● Task to carry out
Take the data below and extract the lines from the one with "then (mkConn (resp3 st) (argv" to the one with "(wrap_i64 (conn_id st))))", inclusive, exactly as written.

● Data shown

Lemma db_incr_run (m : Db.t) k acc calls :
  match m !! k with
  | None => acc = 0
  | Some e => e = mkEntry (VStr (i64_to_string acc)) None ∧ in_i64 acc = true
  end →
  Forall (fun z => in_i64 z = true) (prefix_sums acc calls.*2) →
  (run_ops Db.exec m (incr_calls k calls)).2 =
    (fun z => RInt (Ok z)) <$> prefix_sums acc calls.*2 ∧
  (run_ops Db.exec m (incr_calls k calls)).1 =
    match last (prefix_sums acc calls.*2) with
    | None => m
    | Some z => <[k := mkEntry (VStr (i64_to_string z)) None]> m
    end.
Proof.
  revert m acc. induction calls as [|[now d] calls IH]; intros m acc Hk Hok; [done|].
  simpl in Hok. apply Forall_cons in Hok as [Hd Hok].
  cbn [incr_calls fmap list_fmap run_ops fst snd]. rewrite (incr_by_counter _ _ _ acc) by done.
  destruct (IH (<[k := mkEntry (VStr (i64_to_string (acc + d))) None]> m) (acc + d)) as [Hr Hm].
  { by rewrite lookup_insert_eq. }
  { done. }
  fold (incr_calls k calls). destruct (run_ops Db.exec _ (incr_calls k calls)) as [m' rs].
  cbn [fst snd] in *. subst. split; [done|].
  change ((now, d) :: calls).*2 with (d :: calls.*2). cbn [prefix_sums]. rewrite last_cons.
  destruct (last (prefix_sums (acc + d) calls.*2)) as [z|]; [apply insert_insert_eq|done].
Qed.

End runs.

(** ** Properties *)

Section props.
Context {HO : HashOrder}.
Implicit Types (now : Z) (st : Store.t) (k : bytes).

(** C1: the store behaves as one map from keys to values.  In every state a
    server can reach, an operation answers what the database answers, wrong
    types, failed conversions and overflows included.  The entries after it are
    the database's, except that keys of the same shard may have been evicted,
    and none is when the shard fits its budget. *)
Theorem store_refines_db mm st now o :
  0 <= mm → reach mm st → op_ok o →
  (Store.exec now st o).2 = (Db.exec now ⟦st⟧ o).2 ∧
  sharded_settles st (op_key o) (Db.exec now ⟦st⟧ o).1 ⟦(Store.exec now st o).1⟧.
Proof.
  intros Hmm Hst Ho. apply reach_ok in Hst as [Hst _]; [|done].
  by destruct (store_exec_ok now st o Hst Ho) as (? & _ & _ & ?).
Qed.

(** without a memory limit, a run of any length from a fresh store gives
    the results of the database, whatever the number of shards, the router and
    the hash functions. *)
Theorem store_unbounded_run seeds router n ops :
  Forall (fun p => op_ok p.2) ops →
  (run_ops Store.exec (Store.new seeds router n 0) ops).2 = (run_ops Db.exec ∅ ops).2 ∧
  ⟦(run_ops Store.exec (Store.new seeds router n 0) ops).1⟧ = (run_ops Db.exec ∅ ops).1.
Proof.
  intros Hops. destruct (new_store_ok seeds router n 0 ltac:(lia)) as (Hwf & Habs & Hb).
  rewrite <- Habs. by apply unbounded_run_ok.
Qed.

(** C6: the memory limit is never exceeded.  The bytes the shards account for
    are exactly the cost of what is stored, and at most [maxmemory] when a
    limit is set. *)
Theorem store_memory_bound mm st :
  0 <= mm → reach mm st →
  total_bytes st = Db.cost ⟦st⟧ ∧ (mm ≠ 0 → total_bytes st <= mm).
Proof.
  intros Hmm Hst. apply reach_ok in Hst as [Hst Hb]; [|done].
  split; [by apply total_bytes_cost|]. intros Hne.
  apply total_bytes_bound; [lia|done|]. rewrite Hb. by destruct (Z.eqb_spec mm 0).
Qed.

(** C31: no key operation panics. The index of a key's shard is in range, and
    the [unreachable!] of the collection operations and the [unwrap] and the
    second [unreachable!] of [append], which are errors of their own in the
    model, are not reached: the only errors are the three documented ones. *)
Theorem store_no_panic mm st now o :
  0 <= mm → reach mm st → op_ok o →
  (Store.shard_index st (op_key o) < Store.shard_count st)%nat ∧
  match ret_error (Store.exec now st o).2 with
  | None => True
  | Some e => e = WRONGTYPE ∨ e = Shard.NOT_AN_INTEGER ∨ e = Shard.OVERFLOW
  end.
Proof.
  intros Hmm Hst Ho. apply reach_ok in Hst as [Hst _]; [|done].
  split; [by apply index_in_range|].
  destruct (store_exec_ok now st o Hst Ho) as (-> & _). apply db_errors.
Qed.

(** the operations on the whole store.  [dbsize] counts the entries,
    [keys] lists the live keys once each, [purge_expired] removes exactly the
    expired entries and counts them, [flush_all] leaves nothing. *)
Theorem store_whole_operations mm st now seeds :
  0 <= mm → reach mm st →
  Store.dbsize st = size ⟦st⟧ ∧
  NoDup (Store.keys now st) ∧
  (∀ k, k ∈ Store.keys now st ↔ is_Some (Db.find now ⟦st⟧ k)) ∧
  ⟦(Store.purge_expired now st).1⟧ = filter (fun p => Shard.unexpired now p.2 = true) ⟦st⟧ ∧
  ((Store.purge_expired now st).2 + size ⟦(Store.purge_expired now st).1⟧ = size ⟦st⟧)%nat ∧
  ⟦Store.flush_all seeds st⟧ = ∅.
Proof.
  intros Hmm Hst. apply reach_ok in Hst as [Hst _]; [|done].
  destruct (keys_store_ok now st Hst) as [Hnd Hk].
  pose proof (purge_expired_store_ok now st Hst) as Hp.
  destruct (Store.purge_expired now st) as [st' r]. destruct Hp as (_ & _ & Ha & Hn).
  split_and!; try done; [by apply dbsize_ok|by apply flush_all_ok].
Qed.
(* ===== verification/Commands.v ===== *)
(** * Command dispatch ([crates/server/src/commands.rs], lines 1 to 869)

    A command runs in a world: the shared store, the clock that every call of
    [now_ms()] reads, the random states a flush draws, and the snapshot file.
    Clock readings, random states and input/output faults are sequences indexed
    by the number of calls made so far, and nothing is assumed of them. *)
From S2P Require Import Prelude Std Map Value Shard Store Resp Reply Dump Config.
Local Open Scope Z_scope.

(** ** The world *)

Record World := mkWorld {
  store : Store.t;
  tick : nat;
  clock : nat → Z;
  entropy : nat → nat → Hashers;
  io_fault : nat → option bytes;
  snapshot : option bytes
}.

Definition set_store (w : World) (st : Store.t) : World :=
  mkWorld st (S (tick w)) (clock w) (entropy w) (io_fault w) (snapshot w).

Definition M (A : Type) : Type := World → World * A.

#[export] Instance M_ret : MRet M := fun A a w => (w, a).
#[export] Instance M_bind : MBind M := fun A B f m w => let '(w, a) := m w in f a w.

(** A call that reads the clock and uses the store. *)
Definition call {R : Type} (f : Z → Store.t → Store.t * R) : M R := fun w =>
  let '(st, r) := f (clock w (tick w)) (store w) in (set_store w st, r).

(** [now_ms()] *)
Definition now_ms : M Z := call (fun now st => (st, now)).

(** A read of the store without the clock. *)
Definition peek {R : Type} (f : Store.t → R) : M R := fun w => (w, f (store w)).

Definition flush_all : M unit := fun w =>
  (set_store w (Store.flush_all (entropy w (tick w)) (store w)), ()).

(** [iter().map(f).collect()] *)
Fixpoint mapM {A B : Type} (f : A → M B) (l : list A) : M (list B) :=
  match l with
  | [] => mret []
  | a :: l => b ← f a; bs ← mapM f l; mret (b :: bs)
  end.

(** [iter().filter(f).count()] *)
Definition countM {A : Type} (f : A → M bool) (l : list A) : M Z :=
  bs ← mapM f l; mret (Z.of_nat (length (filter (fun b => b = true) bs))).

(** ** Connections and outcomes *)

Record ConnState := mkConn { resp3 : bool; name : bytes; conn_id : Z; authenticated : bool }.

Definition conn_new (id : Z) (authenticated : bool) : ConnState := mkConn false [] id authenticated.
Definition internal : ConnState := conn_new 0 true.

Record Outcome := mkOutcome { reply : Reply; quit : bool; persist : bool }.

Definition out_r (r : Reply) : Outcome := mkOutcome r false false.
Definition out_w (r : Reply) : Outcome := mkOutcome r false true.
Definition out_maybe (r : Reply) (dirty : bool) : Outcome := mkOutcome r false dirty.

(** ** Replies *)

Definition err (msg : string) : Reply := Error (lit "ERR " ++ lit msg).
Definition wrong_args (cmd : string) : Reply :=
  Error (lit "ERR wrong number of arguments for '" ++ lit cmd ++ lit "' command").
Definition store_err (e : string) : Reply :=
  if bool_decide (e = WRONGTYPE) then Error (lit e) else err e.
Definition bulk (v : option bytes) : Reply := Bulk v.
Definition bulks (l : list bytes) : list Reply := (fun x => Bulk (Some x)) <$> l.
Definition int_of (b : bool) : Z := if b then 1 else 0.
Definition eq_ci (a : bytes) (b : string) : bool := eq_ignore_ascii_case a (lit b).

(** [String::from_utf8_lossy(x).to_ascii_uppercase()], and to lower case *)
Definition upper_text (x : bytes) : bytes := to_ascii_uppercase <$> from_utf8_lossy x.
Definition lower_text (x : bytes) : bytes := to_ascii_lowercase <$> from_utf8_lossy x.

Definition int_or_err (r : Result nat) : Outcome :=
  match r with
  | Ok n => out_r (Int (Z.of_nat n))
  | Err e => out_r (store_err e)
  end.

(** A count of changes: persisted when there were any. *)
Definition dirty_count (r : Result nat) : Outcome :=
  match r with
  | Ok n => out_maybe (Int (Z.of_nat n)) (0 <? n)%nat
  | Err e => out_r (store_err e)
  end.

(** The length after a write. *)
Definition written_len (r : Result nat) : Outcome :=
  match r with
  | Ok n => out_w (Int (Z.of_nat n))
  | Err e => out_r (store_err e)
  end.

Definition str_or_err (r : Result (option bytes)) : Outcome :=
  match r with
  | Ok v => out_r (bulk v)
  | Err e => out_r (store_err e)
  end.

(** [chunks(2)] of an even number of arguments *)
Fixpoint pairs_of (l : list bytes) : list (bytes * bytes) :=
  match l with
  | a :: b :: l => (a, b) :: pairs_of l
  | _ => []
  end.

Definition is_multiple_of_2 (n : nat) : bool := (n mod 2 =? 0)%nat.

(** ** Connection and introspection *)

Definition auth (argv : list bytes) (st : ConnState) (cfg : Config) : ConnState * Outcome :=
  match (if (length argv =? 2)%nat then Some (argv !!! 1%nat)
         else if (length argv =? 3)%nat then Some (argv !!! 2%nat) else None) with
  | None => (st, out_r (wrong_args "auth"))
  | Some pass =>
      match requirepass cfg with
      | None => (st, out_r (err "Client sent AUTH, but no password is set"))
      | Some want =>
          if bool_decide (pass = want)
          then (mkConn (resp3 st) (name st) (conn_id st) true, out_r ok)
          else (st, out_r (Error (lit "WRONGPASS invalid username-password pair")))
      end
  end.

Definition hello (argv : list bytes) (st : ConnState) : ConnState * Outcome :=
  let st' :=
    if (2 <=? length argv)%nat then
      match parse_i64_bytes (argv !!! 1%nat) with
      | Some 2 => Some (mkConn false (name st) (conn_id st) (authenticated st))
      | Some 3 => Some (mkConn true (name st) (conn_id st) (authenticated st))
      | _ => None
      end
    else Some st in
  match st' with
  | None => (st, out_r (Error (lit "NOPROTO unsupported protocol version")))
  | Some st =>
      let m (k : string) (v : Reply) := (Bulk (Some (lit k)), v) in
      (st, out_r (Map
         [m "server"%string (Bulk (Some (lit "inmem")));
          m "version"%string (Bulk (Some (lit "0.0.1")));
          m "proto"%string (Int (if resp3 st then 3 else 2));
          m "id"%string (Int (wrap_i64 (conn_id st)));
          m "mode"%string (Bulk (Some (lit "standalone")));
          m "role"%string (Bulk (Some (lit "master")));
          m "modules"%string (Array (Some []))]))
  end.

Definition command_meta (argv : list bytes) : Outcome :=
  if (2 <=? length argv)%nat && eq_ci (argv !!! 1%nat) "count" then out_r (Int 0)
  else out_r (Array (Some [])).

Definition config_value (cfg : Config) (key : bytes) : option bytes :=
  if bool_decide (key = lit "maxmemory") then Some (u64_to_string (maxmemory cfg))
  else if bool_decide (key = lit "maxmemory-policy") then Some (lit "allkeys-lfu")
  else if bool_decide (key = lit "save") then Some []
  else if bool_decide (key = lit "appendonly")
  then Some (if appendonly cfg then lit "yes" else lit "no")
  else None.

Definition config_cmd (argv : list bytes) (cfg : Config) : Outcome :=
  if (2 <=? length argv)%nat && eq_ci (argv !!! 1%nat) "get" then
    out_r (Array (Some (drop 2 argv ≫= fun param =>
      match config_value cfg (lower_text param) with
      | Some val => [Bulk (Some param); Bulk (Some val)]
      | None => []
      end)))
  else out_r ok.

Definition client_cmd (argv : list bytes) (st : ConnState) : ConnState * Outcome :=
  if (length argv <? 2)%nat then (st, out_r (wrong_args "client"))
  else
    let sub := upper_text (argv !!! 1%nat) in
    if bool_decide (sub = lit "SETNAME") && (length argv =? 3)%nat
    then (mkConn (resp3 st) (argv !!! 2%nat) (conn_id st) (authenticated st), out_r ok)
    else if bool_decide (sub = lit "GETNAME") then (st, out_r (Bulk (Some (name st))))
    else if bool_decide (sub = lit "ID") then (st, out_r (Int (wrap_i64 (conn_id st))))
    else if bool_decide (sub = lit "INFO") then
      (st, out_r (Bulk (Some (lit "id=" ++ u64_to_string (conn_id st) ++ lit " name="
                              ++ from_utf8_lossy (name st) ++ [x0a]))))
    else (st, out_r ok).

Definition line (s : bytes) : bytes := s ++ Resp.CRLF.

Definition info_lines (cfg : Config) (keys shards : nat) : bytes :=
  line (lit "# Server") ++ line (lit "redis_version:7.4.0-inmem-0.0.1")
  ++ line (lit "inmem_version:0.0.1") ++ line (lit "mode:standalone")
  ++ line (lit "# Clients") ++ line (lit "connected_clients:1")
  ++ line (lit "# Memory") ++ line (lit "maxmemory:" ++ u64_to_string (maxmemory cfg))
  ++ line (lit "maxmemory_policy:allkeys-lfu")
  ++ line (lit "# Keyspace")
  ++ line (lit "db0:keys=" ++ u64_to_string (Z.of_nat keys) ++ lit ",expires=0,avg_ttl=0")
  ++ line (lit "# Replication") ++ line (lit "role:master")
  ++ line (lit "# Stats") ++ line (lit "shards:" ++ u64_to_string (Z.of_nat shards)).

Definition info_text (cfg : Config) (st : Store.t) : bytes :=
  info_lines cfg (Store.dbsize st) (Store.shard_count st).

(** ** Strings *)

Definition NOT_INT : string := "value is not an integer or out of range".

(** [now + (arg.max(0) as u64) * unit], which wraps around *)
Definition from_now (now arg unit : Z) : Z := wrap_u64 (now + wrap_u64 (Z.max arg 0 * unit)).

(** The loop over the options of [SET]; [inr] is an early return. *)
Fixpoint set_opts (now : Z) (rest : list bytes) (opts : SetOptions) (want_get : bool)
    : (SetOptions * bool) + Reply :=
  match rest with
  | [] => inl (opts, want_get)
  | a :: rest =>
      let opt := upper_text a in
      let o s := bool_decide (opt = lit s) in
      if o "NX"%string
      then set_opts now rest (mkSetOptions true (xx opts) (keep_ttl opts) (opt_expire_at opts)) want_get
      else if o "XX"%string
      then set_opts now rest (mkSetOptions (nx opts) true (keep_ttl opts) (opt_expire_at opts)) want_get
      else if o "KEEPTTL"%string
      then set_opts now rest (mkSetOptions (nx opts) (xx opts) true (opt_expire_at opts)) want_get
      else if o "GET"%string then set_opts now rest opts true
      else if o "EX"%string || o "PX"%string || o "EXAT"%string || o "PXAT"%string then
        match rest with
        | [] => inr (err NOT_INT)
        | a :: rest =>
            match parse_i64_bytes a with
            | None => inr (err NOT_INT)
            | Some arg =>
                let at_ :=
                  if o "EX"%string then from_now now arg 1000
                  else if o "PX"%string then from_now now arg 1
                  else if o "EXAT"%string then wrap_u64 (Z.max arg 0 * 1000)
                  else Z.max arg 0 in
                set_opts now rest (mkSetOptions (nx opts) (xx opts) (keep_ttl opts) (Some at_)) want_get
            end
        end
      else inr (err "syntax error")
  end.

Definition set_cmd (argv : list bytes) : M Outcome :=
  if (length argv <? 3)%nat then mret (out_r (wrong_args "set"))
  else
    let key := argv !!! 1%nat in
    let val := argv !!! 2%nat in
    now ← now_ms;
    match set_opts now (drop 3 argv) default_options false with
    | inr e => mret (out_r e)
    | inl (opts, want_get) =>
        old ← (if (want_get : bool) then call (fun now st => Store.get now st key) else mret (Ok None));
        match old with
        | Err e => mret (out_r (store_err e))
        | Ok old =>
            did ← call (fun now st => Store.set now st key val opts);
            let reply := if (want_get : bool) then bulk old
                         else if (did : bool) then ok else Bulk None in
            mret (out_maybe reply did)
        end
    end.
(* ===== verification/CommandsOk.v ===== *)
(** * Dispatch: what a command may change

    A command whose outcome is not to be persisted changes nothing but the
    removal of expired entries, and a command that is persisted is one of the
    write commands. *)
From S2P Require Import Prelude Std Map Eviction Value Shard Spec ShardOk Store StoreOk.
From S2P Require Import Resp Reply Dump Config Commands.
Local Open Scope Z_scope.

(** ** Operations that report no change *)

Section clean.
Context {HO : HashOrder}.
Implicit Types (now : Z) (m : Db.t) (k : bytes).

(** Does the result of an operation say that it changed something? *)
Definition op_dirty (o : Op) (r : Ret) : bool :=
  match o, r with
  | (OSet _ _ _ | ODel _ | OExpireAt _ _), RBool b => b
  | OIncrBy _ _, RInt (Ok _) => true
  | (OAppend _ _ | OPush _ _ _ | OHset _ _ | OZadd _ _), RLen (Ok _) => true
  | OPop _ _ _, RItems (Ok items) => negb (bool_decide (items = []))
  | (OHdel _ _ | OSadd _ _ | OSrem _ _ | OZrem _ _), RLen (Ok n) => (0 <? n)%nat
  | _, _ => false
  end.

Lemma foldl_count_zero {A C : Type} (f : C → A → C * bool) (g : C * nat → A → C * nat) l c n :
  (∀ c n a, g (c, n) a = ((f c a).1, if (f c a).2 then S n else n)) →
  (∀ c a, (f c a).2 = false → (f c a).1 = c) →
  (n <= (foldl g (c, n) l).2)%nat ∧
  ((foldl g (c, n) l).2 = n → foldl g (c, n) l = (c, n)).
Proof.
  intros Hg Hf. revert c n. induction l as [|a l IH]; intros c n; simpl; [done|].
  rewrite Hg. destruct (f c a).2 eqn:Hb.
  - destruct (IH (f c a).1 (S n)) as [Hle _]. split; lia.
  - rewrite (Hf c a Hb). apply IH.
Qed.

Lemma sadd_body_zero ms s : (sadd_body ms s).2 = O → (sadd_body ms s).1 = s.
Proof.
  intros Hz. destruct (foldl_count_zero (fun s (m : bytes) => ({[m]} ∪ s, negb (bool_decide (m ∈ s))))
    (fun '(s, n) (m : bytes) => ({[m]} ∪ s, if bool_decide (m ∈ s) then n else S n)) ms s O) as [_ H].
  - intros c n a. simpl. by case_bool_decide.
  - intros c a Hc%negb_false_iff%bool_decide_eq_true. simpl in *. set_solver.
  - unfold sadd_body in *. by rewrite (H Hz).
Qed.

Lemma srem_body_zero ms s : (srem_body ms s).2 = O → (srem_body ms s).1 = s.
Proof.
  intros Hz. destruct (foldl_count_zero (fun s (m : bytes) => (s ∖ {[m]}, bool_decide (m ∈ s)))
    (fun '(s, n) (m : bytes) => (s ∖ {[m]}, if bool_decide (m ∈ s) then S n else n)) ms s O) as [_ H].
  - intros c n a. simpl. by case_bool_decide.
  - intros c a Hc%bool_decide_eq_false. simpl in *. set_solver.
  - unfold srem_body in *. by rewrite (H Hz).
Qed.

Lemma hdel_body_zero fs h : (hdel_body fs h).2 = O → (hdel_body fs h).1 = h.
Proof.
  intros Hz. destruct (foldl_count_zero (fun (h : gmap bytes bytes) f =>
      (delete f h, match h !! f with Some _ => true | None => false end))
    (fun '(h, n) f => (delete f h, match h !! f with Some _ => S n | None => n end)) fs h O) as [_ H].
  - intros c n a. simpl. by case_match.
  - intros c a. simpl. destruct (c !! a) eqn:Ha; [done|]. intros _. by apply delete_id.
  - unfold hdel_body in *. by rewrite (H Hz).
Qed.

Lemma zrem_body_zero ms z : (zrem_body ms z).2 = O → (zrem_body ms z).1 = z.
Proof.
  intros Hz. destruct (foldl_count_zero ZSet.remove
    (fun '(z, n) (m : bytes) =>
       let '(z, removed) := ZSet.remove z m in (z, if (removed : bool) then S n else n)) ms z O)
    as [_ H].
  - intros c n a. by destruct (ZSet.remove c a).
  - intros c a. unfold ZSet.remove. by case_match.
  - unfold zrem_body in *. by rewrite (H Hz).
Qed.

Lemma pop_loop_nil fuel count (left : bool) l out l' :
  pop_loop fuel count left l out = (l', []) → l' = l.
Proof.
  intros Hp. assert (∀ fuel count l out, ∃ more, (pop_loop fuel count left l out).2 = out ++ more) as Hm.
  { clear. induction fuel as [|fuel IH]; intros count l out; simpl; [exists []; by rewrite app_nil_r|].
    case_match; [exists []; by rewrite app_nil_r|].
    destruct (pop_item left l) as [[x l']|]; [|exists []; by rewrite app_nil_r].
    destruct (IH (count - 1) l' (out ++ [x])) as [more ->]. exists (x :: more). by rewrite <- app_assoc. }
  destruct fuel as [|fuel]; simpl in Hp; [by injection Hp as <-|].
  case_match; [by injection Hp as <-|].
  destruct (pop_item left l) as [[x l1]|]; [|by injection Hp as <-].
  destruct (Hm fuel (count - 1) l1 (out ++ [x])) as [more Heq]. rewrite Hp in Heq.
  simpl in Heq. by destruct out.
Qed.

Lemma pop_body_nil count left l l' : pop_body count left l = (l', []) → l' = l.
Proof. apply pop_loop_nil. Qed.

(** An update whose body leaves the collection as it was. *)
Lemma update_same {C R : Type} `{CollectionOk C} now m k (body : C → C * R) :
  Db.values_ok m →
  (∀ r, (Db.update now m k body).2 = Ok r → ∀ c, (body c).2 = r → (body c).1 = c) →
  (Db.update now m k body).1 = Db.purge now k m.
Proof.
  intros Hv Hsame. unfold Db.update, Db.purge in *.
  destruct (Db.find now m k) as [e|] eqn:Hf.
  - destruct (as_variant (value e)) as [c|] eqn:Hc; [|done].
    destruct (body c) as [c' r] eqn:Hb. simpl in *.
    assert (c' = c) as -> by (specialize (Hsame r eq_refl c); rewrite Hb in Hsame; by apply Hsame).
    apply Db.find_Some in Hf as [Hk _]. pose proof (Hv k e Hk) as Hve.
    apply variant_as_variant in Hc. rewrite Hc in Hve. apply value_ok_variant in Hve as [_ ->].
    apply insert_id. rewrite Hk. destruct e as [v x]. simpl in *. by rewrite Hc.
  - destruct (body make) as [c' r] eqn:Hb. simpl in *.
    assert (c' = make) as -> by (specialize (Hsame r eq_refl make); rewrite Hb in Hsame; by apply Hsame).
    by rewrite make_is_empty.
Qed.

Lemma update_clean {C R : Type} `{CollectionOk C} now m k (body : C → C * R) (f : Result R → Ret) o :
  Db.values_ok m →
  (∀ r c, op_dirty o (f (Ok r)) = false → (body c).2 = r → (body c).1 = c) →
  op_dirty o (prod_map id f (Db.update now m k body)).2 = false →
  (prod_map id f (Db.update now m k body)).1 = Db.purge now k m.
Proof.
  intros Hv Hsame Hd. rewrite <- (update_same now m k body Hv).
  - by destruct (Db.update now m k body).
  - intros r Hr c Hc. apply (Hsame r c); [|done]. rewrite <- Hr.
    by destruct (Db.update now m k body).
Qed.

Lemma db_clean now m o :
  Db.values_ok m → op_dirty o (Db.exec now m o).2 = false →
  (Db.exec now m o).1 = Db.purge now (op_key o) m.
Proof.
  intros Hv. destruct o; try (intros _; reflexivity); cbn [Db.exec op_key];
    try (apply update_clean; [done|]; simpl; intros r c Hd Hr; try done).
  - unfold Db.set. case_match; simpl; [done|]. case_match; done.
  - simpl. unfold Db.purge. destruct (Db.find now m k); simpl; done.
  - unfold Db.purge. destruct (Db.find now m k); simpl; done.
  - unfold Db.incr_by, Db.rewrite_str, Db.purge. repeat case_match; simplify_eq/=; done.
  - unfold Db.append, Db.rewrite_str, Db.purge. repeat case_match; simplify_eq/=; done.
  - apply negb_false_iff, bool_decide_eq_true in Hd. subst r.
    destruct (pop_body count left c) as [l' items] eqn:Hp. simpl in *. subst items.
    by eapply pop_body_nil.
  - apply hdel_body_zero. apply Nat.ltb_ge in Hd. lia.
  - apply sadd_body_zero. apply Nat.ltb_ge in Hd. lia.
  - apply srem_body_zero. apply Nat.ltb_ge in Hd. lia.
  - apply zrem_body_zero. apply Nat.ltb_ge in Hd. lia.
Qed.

● Answer to this task
    then (mkConn (resp3 st) (argv !!! 2%nat) (conn_id st) (authenticated st), out_r ok)
    else if bool_decide (sub = lit "GETNAME") then (st, out_r (Bulk (Some (name st))))
    else if bool_decide (sub = lit "ID") then (st, out_r (Int (wrap_i64 (conn_id st))))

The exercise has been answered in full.